**Problem description:**
The string "selectConst" may appear in lines of the entries below. Report how many lines hold it, with only the number.

Saved data entries
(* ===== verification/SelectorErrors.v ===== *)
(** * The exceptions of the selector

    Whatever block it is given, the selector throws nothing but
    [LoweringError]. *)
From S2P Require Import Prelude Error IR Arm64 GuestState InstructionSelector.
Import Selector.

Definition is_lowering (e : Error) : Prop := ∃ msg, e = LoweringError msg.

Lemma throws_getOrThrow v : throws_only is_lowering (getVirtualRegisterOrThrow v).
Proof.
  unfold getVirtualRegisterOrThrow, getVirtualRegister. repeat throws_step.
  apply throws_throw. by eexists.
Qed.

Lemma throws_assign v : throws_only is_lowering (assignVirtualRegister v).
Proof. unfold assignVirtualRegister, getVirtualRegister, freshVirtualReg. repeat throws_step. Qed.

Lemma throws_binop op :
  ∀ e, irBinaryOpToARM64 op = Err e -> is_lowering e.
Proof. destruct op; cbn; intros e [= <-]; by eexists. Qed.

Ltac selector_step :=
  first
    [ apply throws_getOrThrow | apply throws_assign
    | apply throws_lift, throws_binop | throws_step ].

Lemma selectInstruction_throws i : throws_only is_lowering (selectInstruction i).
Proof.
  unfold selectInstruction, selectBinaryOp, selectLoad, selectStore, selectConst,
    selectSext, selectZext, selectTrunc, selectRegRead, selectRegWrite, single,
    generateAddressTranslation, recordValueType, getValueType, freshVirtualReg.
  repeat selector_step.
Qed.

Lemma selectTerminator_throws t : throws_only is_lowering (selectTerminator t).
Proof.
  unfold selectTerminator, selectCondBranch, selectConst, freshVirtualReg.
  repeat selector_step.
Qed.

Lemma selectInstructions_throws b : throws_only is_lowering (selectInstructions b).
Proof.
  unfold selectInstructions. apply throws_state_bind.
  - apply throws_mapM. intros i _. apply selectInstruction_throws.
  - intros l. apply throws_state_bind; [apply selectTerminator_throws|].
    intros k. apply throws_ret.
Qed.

**Result of the task:**
2